#### Task objective:
Copy every entry. Do not alter a single word.

#### Records for the task:
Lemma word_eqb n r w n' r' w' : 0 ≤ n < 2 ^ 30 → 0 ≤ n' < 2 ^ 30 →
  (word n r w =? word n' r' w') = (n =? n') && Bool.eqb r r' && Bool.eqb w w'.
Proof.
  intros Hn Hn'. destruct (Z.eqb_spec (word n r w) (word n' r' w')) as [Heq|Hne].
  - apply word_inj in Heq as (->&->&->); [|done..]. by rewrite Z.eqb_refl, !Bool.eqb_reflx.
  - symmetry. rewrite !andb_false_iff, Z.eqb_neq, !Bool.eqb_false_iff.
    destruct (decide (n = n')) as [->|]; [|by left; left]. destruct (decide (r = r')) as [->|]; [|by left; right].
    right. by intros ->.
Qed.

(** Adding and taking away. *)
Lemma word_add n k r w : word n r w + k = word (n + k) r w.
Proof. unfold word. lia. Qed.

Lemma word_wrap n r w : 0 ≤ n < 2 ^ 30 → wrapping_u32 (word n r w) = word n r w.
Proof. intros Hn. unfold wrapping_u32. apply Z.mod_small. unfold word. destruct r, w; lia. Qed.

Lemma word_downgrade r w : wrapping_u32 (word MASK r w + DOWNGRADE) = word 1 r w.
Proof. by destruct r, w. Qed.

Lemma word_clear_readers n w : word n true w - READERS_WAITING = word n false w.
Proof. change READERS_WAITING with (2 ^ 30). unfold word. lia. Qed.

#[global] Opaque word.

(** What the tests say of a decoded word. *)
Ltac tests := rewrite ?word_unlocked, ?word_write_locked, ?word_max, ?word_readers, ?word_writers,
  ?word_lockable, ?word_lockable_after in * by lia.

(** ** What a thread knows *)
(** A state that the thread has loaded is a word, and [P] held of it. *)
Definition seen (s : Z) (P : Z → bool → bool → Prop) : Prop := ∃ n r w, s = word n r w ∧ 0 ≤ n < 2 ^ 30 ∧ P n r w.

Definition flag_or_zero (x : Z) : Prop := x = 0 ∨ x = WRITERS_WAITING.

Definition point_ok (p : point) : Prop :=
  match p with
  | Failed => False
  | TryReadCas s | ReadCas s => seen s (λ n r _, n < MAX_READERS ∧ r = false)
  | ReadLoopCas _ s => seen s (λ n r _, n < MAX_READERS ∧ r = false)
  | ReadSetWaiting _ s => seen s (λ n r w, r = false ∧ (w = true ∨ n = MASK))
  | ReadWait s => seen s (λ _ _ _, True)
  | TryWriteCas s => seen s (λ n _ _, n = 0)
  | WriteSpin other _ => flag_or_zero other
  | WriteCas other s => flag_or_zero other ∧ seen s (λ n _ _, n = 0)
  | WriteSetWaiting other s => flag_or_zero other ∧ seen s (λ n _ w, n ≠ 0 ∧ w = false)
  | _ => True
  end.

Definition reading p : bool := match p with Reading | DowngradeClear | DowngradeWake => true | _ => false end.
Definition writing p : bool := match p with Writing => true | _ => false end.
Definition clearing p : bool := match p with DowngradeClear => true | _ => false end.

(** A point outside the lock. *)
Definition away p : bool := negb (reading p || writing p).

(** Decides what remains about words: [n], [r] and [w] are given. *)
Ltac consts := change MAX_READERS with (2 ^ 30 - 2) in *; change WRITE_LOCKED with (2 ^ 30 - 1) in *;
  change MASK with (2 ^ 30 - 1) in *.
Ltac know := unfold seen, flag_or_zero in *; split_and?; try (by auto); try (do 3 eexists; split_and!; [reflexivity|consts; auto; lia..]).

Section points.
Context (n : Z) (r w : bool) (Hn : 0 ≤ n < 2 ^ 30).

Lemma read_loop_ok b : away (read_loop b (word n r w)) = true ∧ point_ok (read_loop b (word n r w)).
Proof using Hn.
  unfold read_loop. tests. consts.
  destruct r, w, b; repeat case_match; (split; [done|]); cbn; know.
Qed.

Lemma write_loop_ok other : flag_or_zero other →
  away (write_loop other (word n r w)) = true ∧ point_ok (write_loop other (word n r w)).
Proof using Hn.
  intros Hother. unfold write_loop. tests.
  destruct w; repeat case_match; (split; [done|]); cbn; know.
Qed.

#### Solved problem:
Lemma word_eqb n r w n' r' w' : 0 ≤ n < 2 ^ 30 → 0 ≤ n' < 2 ^ 30 →
  (word n r w =? word n' r' w') = (n =? n') && Bool.eqb r r' && Bool.eqb w w'.
Proof.
  intros Hn Hn'. destruct (Z.eqb_spec (word n r w) (word n' r' w')) as [Heq|Hne].
  - apply word_inj in Heq as (->&->&->); [|done..]. by rewrite Z.eqb_refl, !Bool.eqb_reflx.
  - symmetry. rewrite !andb_false_iff, Z.eqb_neq, !Bool.eqb_false_iff.
    destruct (decide (n = n')) as [->|]; [|by left; left]. destruct (decide (r = r')) as [->|]; [|by left; right].
    right. by intros ->.
Qed.

(** Adding and taking away. *)
Lemma word_add n k r w : word n r w + k = word (n + k) r w.
Proof. unfold word. lia. Qed.

Lemma word_wrap n r w : 0 ≤ n < 2 ^ 30 → wrapping_u32 (word n r w) = word n r w.
Proof. intros Hn. unfold wrapping_u32. apply Z.mod_small. unfold word. destruct r, w; lia. Qed.

Lemma word_downgrade r w : wrapping_u32 (word MASK r w + DOWNGRADE) = word 1 r w.
Proof. by destruct r, w. Qed.

Lemma word_clear_readers n w : word n true w - READERS_WAITING = word n false w.
Proof. change READERS_WAITING with (2 ^ 30). unfold word. lia. Qed.

#[global] Opaque word.

(** What the tests say of a decoded word. *)
Ltac tests := rewrite ?word_unlocked, ?word_write_locked, ?word_max, ?word_readers, ?word_writers,
  ?word_lockable, ?word_lockable_after in * by lia.

(** ** What a thread knows *)
(** A state that the thread has loaded is a word, and [P] held of it. *)
Definition seen (s : Z) (P : Z → bool → bool → Prop) : Prop := ∃ n r w, s = word n r w ∧ 0 ≤ n < 2 ^ 30 ∧ P n r w.

Definition flag_or_zero (x : Z) : Prop := x = 0 ∨ x = WRITERS_WAITING.

Definition point_ok (p : point) : Prop :=
  match p with
  | Failed => False
  | TryReadCas s | ReadCas s => seen s (λ n r _, n < MAX_READERS ∧ r = false)
  | ReadLoopCas _ s => seen s (λ n r _, n < MAX_READERS ∧ r = false)
  | ReadSetWaiting _ s => seen s (λ n r w, r = false ∧ (w = true ∨ n = MASK))
  | ReadWait s => seen s (λ _ _ _, True)
  | TryWriteCas s => seen s (λ n _ _, n = 0)
  | WriteSpin other _ => flag_or_zero other
  | WriteCas other s => flag_or_zero other ∧ seen s (λ n _ _, n = 0)
  | WriteSetWaiting other s => flag_or_zero other ∧ seen s (λ n _ w, n ≠ 0 ∧ w = false)
  | _ => True
  end.

Definition reading p : bool := match p with Reading | DowngradeClear | DowngradeWake => true | _ => false end.
Definition writing p : bool := match p with Writing => true | _ => false end.
Definition clearing p : bool := match p with DowngradeClear => true | _ => false end.

(** A point outside the lock. *)
Definition away p : bool := negb (reading p || writing p).

(** Decides what remains about words: [n], [r] and [w] are given. *)
Ltac consts := change MAX_READERS with (2 ^ 30 - 2) in *; change WRITE_LOCKED with (2 ^ 30 - 1) in *;
  change MASK with (2 ^ 30 - 1) in *.
Ltac know := unfold seen, flag_or_zero in *; split_and?; try (by auto); try (do 3 eexists; split_and!; [reflexivity|consts; auto; lia..]).

Section points.
Context (n : Z) (r w : bool) (Hn : 0 ≤ n < 2 ^ 30).

Lemma read_loop_ok b : away (read_loop b (word n r w)) = true ∧ point_ok (read_loop b (word n r w)).
Proof using Hn.
  unfold read_loop. tests. consts.
  destruct r, w, b; repeat case_match; (split; [done|]); cbn; know.
Qed.

Lemma write_loop_ok other : flag_or_zero other →
  away (write_loop other (word n r w)) = true ∧ point_ok (write_loop other (word n r w)).
Proof using Hn.
  intros Hother. unfold write_loop. tests.
  destruct w; repeat case_match; (split; [done|]); cbn; know.
Qed.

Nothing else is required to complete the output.